Henry Thomas, Bassler Niels, Ureba Ana, Tsubouchi Toshiro, Valdman Alexander, Siegbahn Albert
a Medical Radiation Physics, Department of Physics , Stockholm University , Stockholm , Sweden.
b Department of Radiation Oncology, Graduate School of Medicine , Osaka University , Osaka , Japan.
Acta Oncol. 2017 Nov;56(11):1437-1443. doi: 10.1080/0284186X.2017.1350287. Epub 2017 Aug 22.

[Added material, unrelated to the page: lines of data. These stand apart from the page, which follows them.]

Lemma runRecoveryCheck_world w :
  (runRecoveryCheck E w).2 = tick (checkTypes E accountTypes (mkSums 0 0 0 0) (tick w)).2.
Proof. by destruct (runRecoveryCheck_returns E w) as (totals & w' & -> & -> & _). Qed.
End NonMembers.

Section NonMemberTheorem.
Import AutoRecoveryService.

(** X11.  A recovery cycle leaves alone every account that is not in the
    index of its provider type: its record is unchanged, it is still not in
    the index, and no update of it is attempted.  A record that is
    quarantined but missing from the index is therefore never re-admitted by
    the cycle. *)
Theorem runRecoveryCheck_ignores_non_members E svc accountType accountId w :
  serviceByType accountType = Some svc ->
  accountId ∉ smembersOf (indexKey accountType) w ->
  let w' := (runRecoveryCheck E w).2 in
  accounts w' !! (svc, accountId) = accounts w !! (svc, accountId)
  /\ (accountId ∉ smembersOf (indexKey accountType) w')
  /\ Forall (noUpdateOf svc accountId) (added w w').
Proof.
  intros Hs Hout w'.
  assert (undisturbed svc accountId (indexKey accountType) w w') as [Hu Hk].
  { subst w'. rewrite runRecoveryCheck_world. apply undisturbed_tick.
    eapply undisturbed_trans; [apply undisturbed_tick, undisturbed_refl|].
    by apply checkTypes_non_member. }
  split; [by destruct Hu as (_ & Ha & _)|].
  split; [|by eapply added_untouched].
  intros Hin. apply Hout. by apply Hu.
Qed.
End NonMemberTheorem.

Section Settles.
Import AutoRecoveryService.
Variable E : Env.
Hypothesis Hd : dependable E.
(** Printing the lines of one issue. *)
Lemma for_each_print lines w :
  for_each print lines w =
    (Return (), with_log w (log w ++ map Stdout lines)).
Proof.
  revert w. induction lines as [|line lines IH]; intros w; simpl.
  - rewrite app_nil_r. by destruct w.
  - unfold mbind, M_bind, print at 1, emit. rewrite IH. simpl.
    unfold with_log. simpl. by rewrite <- app_assoc.
Qed.

Lemma process_issue_log args jira issue_dict w :
  log (process_issue srv args jira issue_dict w).2 =
    log w ++ issue_events args jira issue_dict.
Proof.
  unfold process_issue, issue_events.
  unfold mbind at 1, M_bind at 1. simpl.
  unfold mbind at 1, M_bind at 1. rewrite for_each_print.
  destruct (update_labels _); simpl; [|by rewrite app_nil_r].
  unfold mbind at 1, M_bind at 1. simpl.
  destruct (dry_run args); simpl.
  - by rewrite <- app_assoc.
  - unfold mbind at 1, M_bind at 1. simpl. unfold send. simpl.
    destruct (update_issue_field _ _ _ _ _) as [[[]|e] s]; simpl;
      by rewrite <- !app_assoc.
Qed.

Lemma update_calls_stdout lines : update_calls (map Stdout lines) = [].
Proof. by induction lines. Qed.

Lemma update_calls_app l1 l2 :
  update_calls (l1 ++ l2) = update_calls l1 ++ update_calls l2.
Proof. apply omap_app. Qed.
(** [trim] takes the white space off both ends, all of it and nothing
    else. *)
Lemma trim_spec (p : list N) :
  exists before after,
    p = (before ++ JsUnits.trim p ++ after)%list
    /\ Forall (fun u => In u whiteSpaceUnits) before
    /\ Forall (fun u => In u whiteSpaceUnits) after
    /\ (forall u r, JsUnits.trim p = u :: r -> ~ In u whiteSpaceUnits)
    /\ (forall r u,
          JsUnits.trim p = (r ++ [u])%list -> ~ In u whiteSpaceUnits).
Proof.
  destruct (trimStart_spec p) as [before [Hp [Hbefore Hhead]]].
  destruct (trimEnd_spec (JsUnits.trimStart p))
    as [after [Hq [Hafter Hlast]]].
  exists before, after. unfold JsUnits.trim.
  split; [now rewrite <- Hq |].
  split; [exact Hbefore | split; [exact Hafter | split; [| exact Hlast]]].
  intros u r Hu. destruct (trimEnd_head _ _ _ Hu) as [r' Hr'].
  now apply (Hhead u r').
Qed.

(** On the code units below 256 the two notions of white space agree. *)
Lemma isWhiteSpace_code (c : ascii) :
  JsUnits.isWhiteSpace (JsString.code c) = JsString.is_space c.
Proof. destruct c as [[] [] [] [] [] [] [] []]; reflexivity. Qed.

Lemma ofString_nil (s : string) : JsUnits.ofString s = [] -> s = "".
Proof. destruct s; [reflexivity | discriminate]. Qed.

Lemma ofString_trimStart (s : string) :
  JsUnits.ofString (JsString.trimStart s)
  = JsUnits.trimStart (JsUnits.ofString s).
Proof.
  induction s as [| c r IH]; [reflexivity |].
  change (JsUnits.ofString (String c r))
    with (JsString.code c :: JsUnits.ofString r).
  cbn [JsString.trimStart JsUnits.trimStart].
  rewrite isWhiteSpace_code.
  destruct (JsString.is_space c); [exact IH | reflexivity].
Qed.

Lemma ofString_trimEnd (s : string) :
  JsUnits.ofString (JsString.trimEnd s)
  = JsUnits.trimEnd (JsUnits.ofString s).
Proof.
  induction s as [| c r IH]; [reflexivity |].
  change (JsUnits.ofString (String c r))
    with (JsString.code c :: JsUnits.ofString r).
  cbn [JsString.trimEnd JsUnits.trimEnd].
  rewrite <- IH, isWhiteSpace_code.
  destruct (JsString.trimEnd r) as [| c' r'] eqn:Hr.
  - cbn. destruct (JsString.is_space c); reflexivity.
  - reflexivity.
Qed.

Lemma ofString_trim (s : string) :
  JsUnits.ofString (JsString.trim s) = JsUnits.trim (JsUnits.ofString s).
Proof.
  unfold JsString.trim, JsUnits.trim.
  now rewrite ofString_trimEnd, ofString_trimStart.
Qed.

Lemma ofString_length (s : string) :
  JsUnits.length (JsUnits.ofString s) = JsString.length s.
Proof.
  unfold JsUnits.length, JsString.length, JsUnits.ofString.
  rewrite length_map. f_equal.
  induction s as [| c r IH]; [reflexivity | cbn; now rewrite IH].
Qed.

(** The check on the texts of the model is the check on their code
    units. *)
Lemma requirePurpose_units (actor : Actor) (note : string) :
  requirePurpose (V := V) actor note
  = requirePurposeUnits (option_map JsUnits.ofString (purpose actor)) note.
Proof.
  unfold requirePurpose, requirePurposeUnits.
  destruct (purpose actor) as [p |]; [| reflexivity].
  cbn [option_map].
  rewrite <- ofString_trim, ofString_length.
  destruct p; reflexivity.
Qed.

(** C10, as amended.  [requirePurpose] throws exactly when [actor.purpose]
    is absent or, with the white space around it trimmed off, shorter than
    8 characters; otherwise it returns without error.  This holds of the
    check on the code units of any JavaScript string: the trimmed purpose
    is the purpose without the white space and line ends at its two ends,
    all of them and nothing else, and its length counts code units.  The
    check on the texts of the model is this check on their code units, and
    so obeys the same rule. *)
Theorem requirePurpose_fails_iff_trimmed_short :
  forall (actor : Actor) (units : option (list N)) (note : string),
    (throws (requirePurposeUnits (V := V) units note) = true
     <-> units = None
         \/ exists p, units = Some p
                      /\ JsUnits.length (JsUnits.trim p) < 8)
    /\ (forall p, units = Some p
                  -> 8 <= JsUnits.length (JsUnits.trim p)
                  -> requirePurposeUnits (V := V) units note = Ok tt)
    /\ (forall p : list N,
          JsUnits.length p = Z.of_nat (List.length p)
          /\ exists before after,
               p = (before ++ JsUnits.trim p ++ after)%list
               /\ Forall (fun u => In u whiteSpaceUnits) before
               /\ Forall (fun u => In u whiteSpaceUnits) after
               /\ (forall u r,
                     JsUnits.trim p = u :: r -> ~ In u whiteSpaceUnits)
               /\ (forall r u,
                     JsUnits.trim p = (r ++ [u])%list ->
                     ~ In u whiteSpaceUnits))
    /\ requirePurpose (V := V) actor note
       = requirePurposeUnits (option_map JsUnits.ofString (purpose actor))
           note
    /\ (throws (requirePurpose (V := V) actor note) = true
        <-> purpose actor = None
            \/ exists p, purpose actor = Some p
                         /\ JsString.length (JsString.trim p) < 8)
    /\ (forall p, purpose actor = Some p
                  -> 8 <= JsString.length (JsString.trim p)
                  -> requirePurpose (V := V) actor note = Ok tt).
Proof.
  intros actor units note.
  split; [apply requirePurposeUnits_throws_iff |].
  split.
  { intros p Hp Hlen.
    destruct (requirePurposeUnits (V := V) units note) as [[] | e] eqn:Hr;
      [reflexivity |].
    assert (Ht : throws (requirePurposeUnits (V := V) units note) = true)
      by now rewrite Hr.
    apply requirePurposeUnits_throws_iff in Ht.
    destruct Ht as [Hn | [q [Hq Hlt]]]; [congruence |].
    rewrite Hp in Hq. injection Hq as <-. lia. }
  split; [intros p; split; [reflexivity | apply trim_spec] |].
  split; [apply requirePurpose_units |].
  split; [apply requirePurpose_throws_iff |].
  intros p Hp Hlen.
  destruct (requirePurpose (V := V) actor note) as [[] | e] eqn:Hr;
    [reflexivity |].
  assert (Ht : throws (requirePurpose (V := V) actor note) = true)
    by now rewrite Hr.
  apply requirePurpose_throws_iff in Ht.
  destruct Ht as [Hn | [q [Hq Hlt]]]; [congruence |].
  rewrite Hp in Hq. injection Hq as <-. lia.
Qed.

End AuthorizationProperties.

(** C10, the claim as stated fails: a purpose of 8 characters, five of them
    trailing spaces, is not shorter than 8 characters and yet is refused. *)
Lemma requirePurpose_refuses_padded_purpose :
  ~ (forall (actor : Actor) (note : string),
       throws (requirePurpose (V := unit) actor note) = true
       <-> purpose actor = None
           \/ exists p, purpose actor = Some p /\ JsString.length p < 8).
Proof.
  intros H.
  destruct (H (mkActor "u-1" dentist (Some "abc     "))
              "sensitive read operation") as [Hthrows _].
  destruct (Hthrows eq_refl) as [Hnone | [p [Hp Hlen]]].
  - discriminate Hnone.
  - injection Hp as <-. vm_compute in Hlen. discriminate Hlen.
Qed.

(** The white space trimmed off is that of [String.prototype.trim]: seven
    letters between two no-break spaces are refused, and so are seven
    letters after an em space (U+2003) and a byte-order mark (U+FEFF);
    eight letters between no-break spaces pass. *)
Lemma requirePurpose_trims_unicode_space :
  let nbsp := String (ascii_of_N 160) "" in
  throws (requirePurpose (V := unit)
            (mkActor "u-1" dentist (Some (nbsp ++ "abcdefg" ++ nbsp)))
            "sensitive read operation") = true
  /\ requirePurpose (V := unit)
       (mkActor "u-1" dentist (Some (nbsp ++ "abcdefgh" ++ nbsp)))
       "sensitive read operation" = Ok tt
  /\ throws (requirePurposeUnits (V := unit)
               (Some (8195%N :: 65279%N :: JsUnits.ofString "abcdefg"))
               "sensitive read operation") = true.
Proof. repeat split. Qed.

(** ** Benefit categories *)

Lemma prefix_app_l (p q s : string) :
  String.prefix (p ++ q) s = true -> String.prefix p s = true.
Proof.
  revert s. induction p as [| c p IH]; intros [| d s] H; try reflexivity.
  - discriminate H.
  - simpl in *. destruct (ascii_dec c d); [now apply IH | discriminate].
Qed.

Lemma startsWith_longer (s p q : string) :
  JsString.startsWith s (p ++ q) = true -> JsString.startsWith s p = true.
Proof. apply prefix_app_l. Qed.

Lemma categoryOfUpper_unreachable (code : string) :
  categoryOfUpper code <> "endodontic" /\ categoryOfUpper code <> "crowns".
Proof.
  unfold categoryOfUpper.
  assert (H33 : JsString.startsWith code "D33" = true
                -> JsString.startsWith code "D3" = true)
    by exact (startsWith_longer code "D3" "3").
  assert (H34 : JsString.startsWith code "D34" = true
                -> JsString.startsWith code "D3" = true)
    by exact (startsWith_longer code "D3" "4").
  assert (H27 : JsString.startsWith code "D27" = true
                -> JsString.startsWith code "D2" = true)
    by exact (startsWith_longer code "D2" "7").
  destruct (JsString.startsWith code "D1"), (JsString.startsWith code "T1");
    simpl; try (split; discriminate).
  destruct (JsString.startsWith code "D3"), (JsString.startsWith code "T3"),
    (JsString.startsWith code "D2");
    simpl; try (split; discriminate).
  destruct (JsString.startsWith code "D33"); [discriminate (H33 eq_refl) |].
  destruct (JsString.startsWith code "D34"); [discriminate (H34 eq_refl) |].
  destruct (JsString.startsWith code "D27"); [discriminate (H27 eq_refl) |].
  simpl.
  destruct (JsString.startsWith code "D4"); [split; discriminate |].
  destruct (JsString.startsWith code "D7"); [split; discriminate |].
  destruct (JsString.startsWith code "D5"), (JsString.startsWith code "D6");
    simpl; split; discriminate.
Qed.

(** C3, what the code does: the tests for [D3] and [D2] come before those
    for [D33], [D34] and [D27], so no code is mapped to [endodontic] or to
    [crowns]; the endodontic code D3310 and the crown code D2740 are both
    mapped to [restorative].  The other five categories are reached. *)
Theorem estimateCategoryFromAdaCode_never_endodontic_nor_crowns :
  (forall adaCode : string,
     estimateCategoryFromAdaCode adaCode <> "endodontic"
     /\ estimateCategoryFromAdaCode adaCode <> "crowns")
  /\ estimateCategoryFromAdaCode "D3310" = "restorative"
  /\ estimateCategoryFromAdaCode "D2740" = "restorative"
  /\ estimateCategoryFromAdaCode "D1110" = "preventive"
  /\ estimateCategoryFromAdaCode "D4341" = "periodontal"
  /\ estimateCategoryFromAdaCode "D7140" = "oralSurgery"
  /\ estimateCategoryFromAdaCode "D5110" = "prosthodontics".
Proof.
  split; [| repeat split; reflexivity].
  intros adaCode. apply categoryOfUpper_unreachable.
Qed.

(** ** The authorized-action wrapper *)

Section WrapperProperties.

Context {V T World : Type}.
Variable String_of : V -> string.

Lemma log_appends (uuid now : string) (input : AuditLogInput)
  (events : AuditLog.t) :
  snd (AuditLog.log uuid now input events)
  = (events ++ [fst (AuditLog.log uuid now input events)])%list.
Proof. reflexivity. Qed.

(** C1, as amended.  When the authorization check and the purpose check (if
    it is made) pass, the wrapper appends exactly one event to the audit
    log: with [success = true], no reason and the metadata in string form
    when the unit of work returns, with [success = false] and the error's
    message as reason when it throws; in both cases the caller gets the
    outcome of the unit of work unchanged, thrown value included.  When
    either check fails, its error is thrown, the unit of work does not run
    and the log is left as it was. *)
Theorem runWithAuthAudit_one_event_once_authorized :
  forall (flag : bool) (uuid now : string)
         (options : ToolRunOptions (V := V))
         (fn : World -> Result (Thrown V) T * World)
         (w : World) (log : AuditLog.t),
    let run := runWithAuthAudit String_of flag uuid now options fn (w, log) in
    let guard :=
      purposeGuard (V := V) flag (opt_requirePurposeOnRead options)
        (opt_actor options) in
    (assertAuthorized (V := V) (opt_actor options) (opt_permission options)
       = Ok tt
     -> guard = Ok tt
     -> exists event,
          snd (snd run) = (log ++ [event])%list
          /\ fst run = fst (fn w)
          /\ fst (snd run) = snd (fn w)
          /\ ev_success event = is_ok (fst (fn w))
          /\ ev_reason event
             = match fst (fn w) with
               | Ok _ => None
               | Throw error => Some (reasonOf String_of error)
               end
          /\ ev_metadata event
             = metadataToStrings String_of (opt_metadata options)
          /\ ev_actorUserId event = userId (opt_actor options)
          /\ ev_actorRole event = role (opt_actor options)
          /\ ev_action event = opt_action options
          /\ ev_resourceType event = opt_resourceType options
          /\ ev_resourceId event = opt_resourceId options)
    /\ (forall e,
          assertAuthorized (V := V) (opt_actor options)
            (opt_permission options) = Throw e
          -> run = (Throw e, (w, log)))
    /\ (forall e,
          assertAuthorized (V := V) (opt_actor options)
            (opt_permission options) = Ok tt
          -> guard = Throw e
          -> run = (Throw e, (w, log))).
Proof.
  intros flag uuid now options fn w log run guard.
  subst run guard. unfold runWithAuthAudit, purposeGuard. simpl.
  split; [| split].
  - intros Hauth Hguard. rewrite Hauth, Hguard.
    destruct (fn w) as [[result | error] w'] eqn:Hfn; simpl;
      eexists; repeat split; reflexivity.
  - intros e Hauth. now rewrite Hauth.
  - intros e Hauth Hguard. now rewrite Hauth, Hguard.
Qed.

Grid therapy has in the past normally been performed with single field photon-beam grids. In this work, we evaluated a method to deliver grid therapy based on interlacing and crossfiring grids of mm-wide proton beamlets over a target volume, by Monte Carlo simulations.
Dose profiles for single mm-wide proton beamlets (1, 2 and 3 mm FWHM) in water were simulated with the Monte Carlo code TOPAS. Thereafter, grids of proton beamlets were directed toward a cubic target volume, located at the center of a water tank. The aim was to deliver a nearly homogeneous dose to the target, while creating high dose heterogeneity in the normal tissue, i.e., high gradients between valley and peak doses in the grids, down to the close vicinity of the target.
The relative increase of the beam width with depth was largest for the smallest beams (+6.9 mm for 1 mm wide and 150 MeV proton beamlets). Satisfying dose coverage of the cubic target volume (σ < ±5%) was obtained with the interlaced-crossfiring setup, while keeping the grid pattern of the dose distribution down to the target (valley-to-peak dose ratio <0.5 less than 1 cm before the target). Center-to-center distances around 7-8 mm between the beams were found to give the best compromise between target dose homogeneity and low peak doses outside of the target.
A nearly homogeneous dose distribution can be obtained in a target volume by crossfiring grids of mm-wide proton-beamlets, while maintaining the grid pattern of the dose distribution at large depths in the normal tissue, close to the target volume. We expect that the use of this method will increase the tumor control probability and improve the normal tissue sparing in grid therapy.
过去,格栅治疗通常使用单野光子束格栅进行。在本研究中,我们通过蒙特卡罗模拟评估了一种基于在靶区体积上交错和交叉发射毫米宽质子微束格栅来进行格栅治疗的方法。
使用蒙特卡罗代码TOPAS模拟了水中单个毫米宽质子微束(半高宽为1、2和3毫米)的剂量分布。此后,将质子微束格栅对准位于水箱中心的立方靶区体积。目的是在靶区内提供近乎均匀的剂量,同时在正常组织中产生高剂量不均匀性,即在格栅中的谷剂量和峰剂量之间产生高梯度,直至靶区附近。
对于最小的束流,束宽随深度的相对增加最大(1毫米宽、150兆电子伏质子微束增加6.9毫米)。通过交错交叉发射设置获得了立方靶区体积令人满意的剂量覆盖(σ<±5%),同时保持剂量分布的格栅模式直至靶区(靶区前1厘米内谷峰剂量比<0.5)。发现束流之间中心距约7 - 8毫米能在靶区剂量均匀性和靶区外低峰剂量之间取得最佳折衷。
通过交叉发射毫米宽质子微束格栅可在靶区内获得近乎均匀的剂量分布,同时在靠近靶区体积的正常组织深处保持剂量分布的格栅模式。我们预计该方法的使用将提高格栅治疗中的肿瘤控制概率并改善正常组织的保护。